> [EXERCISE GOAL]: Please copy the leading lines of the entries below exactly, concluding with the line in which "else if type =? 45" occurs.

> [Stored items]:
++++

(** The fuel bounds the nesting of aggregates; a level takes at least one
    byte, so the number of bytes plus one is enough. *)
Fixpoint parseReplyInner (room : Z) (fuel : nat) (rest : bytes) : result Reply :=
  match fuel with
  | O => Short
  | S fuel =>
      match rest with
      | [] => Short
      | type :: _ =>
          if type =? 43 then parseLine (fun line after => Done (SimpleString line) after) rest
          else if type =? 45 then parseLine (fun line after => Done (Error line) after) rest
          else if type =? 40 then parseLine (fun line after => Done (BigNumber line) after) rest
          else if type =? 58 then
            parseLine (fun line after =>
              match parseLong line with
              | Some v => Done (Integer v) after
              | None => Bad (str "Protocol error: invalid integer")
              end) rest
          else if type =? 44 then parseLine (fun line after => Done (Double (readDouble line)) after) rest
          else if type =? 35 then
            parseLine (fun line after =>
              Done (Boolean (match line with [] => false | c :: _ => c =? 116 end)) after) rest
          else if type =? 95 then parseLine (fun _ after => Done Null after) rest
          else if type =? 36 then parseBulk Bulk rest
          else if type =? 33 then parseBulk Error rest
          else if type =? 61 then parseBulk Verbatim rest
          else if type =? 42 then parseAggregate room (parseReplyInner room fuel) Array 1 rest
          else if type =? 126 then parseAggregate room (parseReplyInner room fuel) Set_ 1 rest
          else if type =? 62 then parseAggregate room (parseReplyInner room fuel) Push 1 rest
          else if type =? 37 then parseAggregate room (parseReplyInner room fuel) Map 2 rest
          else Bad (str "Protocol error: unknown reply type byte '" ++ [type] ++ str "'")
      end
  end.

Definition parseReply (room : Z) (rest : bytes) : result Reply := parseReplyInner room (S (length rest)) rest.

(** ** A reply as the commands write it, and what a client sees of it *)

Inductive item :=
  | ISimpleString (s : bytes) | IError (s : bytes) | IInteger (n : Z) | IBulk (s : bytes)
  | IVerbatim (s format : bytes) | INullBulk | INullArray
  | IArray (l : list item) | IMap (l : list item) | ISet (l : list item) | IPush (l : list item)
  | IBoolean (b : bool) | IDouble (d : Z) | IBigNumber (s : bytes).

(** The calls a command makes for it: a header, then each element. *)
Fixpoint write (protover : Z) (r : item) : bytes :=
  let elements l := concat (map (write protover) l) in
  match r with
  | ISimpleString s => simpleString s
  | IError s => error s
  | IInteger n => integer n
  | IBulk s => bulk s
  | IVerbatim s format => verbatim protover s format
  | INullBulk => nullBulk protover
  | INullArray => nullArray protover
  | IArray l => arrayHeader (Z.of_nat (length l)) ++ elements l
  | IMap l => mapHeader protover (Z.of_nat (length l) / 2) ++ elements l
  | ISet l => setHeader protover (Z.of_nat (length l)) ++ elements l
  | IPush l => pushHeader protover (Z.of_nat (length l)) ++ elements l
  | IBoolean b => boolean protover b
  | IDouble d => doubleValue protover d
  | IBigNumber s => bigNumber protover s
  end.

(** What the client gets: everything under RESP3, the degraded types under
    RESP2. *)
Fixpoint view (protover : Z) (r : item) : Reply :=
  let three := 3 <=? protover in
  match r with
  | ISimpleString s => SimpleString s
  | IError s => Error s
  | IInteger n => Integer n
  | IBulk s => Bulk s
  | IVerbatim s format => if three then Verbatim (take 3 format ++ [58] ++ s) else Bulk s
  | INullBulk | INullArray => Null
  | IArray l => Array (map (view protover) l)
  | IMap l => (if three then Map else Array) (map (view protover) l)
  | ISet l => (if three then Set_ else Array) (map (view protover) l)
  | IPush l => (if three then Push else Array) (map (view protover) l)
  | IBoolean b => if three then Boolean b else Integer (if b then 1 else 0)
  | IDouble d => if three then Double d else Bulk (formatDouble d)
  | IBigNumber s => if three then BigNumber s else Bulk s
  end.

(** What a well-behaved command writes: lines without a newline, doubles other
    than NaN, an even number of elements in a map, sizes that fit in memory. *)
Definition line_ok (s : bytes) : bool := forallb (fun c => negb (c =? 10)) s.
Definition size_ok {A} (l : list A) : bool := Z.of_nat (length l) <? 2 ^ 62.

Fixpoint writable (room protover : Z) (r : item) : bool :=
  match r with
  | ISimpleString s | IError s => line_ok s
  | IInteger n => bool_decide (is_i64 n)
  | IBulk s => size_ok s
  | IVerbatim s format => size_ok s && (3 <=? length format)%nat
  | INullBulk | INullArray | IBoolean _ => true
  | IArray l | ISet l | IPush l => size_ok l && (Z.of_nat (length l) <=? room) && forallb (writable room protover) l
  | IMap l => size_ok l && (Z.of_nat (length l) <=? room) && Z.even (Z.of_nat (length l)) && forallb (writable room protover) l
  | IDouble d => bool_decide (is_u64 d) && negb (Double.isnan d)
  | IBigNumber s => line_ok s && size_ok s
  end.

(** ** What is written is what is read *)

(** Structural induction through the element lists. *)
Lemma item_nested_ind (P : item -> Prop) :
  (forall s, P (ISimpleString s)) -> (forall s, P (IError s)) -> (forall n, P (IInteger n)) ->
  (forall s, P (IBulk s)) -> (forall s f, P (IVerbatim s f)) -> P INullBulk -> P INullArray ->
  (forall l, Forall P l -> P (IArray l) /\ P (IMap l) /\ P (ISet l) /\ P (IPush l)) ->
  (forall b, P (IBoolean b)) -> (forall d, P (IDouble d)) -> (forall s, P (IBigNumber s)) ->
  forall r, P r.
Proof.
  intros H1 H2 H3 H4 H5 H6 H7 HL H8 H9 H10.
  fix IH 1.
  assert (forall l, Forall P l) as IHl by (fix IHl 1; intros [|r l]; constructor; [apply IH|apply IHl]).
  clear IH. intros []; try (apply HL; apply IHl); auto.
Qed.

++++

> [SOLUTION FOR THIS EXERCISE]:
(** The fuel bounds the nesting of aggregates; a level takes at least one
    byte, so the number of bytes plus one is enough. *)
Fixpoint parseReplyInner (room : Z) (fuel : nat) (rest : bytes) : result Reply :=
  match fuel with
  | O => Short
  | S fuel =>
      match rest with
      | [] => Short
      | type :: _ =>
          if type =? 43 then parseLine (fun line after => Done (SimpleString line) after) rest
          else if type =? 45 then parseLine (fun line after => Done (Error line) after) rest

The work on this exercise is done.